• Data entries:
= = = = = = =

(** ** Headers after a step *)

Lemma good_link h v : good_header h -> in_width 64 v -> good_header (set_link h v).
Proof. by intros [? ?] ?. Qed.
Lemma good_count h v : good_header h -> in_width 32 v -> good_header (set_RefCount h v).
Proof. by intros [? ?] ?. Qed.
Lemma good_type h v : good_header h -> good_header (set_TypeIndex h v).
Proof. intros Hh. apply good_link; [done|]. apply set_field_width; [lia..|apply Hh]. Qed.
Lemma good_flags h v : good_header h -> good_header (set_Flags h v).
Proof. intros Hh. apply good_link; [done|]. apply set_field_width; [lia..|apply Hh]. Qed.
Lemma good_saved s k h v : 0 <= s -> 0 <= k -> s + k <= 32 -> good_header h -> good_header (set_RefCount h (set_field s k v (RefCount h))).
Proof. intros Hs Hk Hw Hh. apply good_count; [done|]. apply set_field_width; [done..|apply Hh]. Qed.
#[local] Hint Resolve good_type good_flags good_count good_link : core.

Lemma marked_defer h : marked (set_DeferDelete h 1).
Proof. unfold marked, set_DeferDelete. cbn [set_RefCount RefCount]. by rewrite testbit_set_field. Qed.
Lemma marked_saved s k h v : 0 <= s -> 0 <= k -> s + k <= 31 -> marked h -> marked (set_RefCount h (set_field s k v (RefCount h))).
Proof. intros Hs Hk Hw Hm. unfold marked in *. cbn [set_RefCount RefCount]. rewrite testbit_set_field by lia. replace (31 <? s + k) with false by lia. by rewrite andb_false_r. Qed.
Lemma marked_dead h : good_header h -> marked h -> dead h.
Proof. intros [_ Hw] Hm. unfold dead. pose proof (signed_negative _ Hw Hm). lia. Qed.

= = = = = = =

• Description of the task: Starting at the first line of the data above, retype each line exactly until you reach the line containing "#[local] Hint Resolve", and include that line too.

• Final answer:
(** ** Headers after a step *)

Lemma good_link h v : good_header h -> in_width 64 v -> good_header (set_link h v).
Proof. by intros [? ?] ?. Qed.
Lemma good_count h v : good_header h -> in_width 32 v -> good_header (set_RefCount h v).
Proof. by intros [? ?] ?. Qed.
Lemma good_type h v : good_header h -> good_header (set_TypeIndex h v).
Proof. intros Hh. apply good_link; [done|]. apply set_field_width; [lia..|apply Hh]. Qed.
Lemma good_flags h v : good_header h -> good_header (set_Flags h v).
Proof. intros Hh. apply good_link; [done|]. apply set_field_width; [lia..|apply Hh]. Qed.
Lemma good_saved s k h v : 0 <= s -> 0 <= k -> s + k <= 32 -> good_header h -> good_header (set_RefCount h (set_field s k v (RefCount h))).
Proof. intros Hs Hk Hw Hh. apply good_count; [done|]. apply set_field_width; [done..|apply Hh]. Qed.
#[local] Hint Resolve good_type good_flags good_count good_link : core.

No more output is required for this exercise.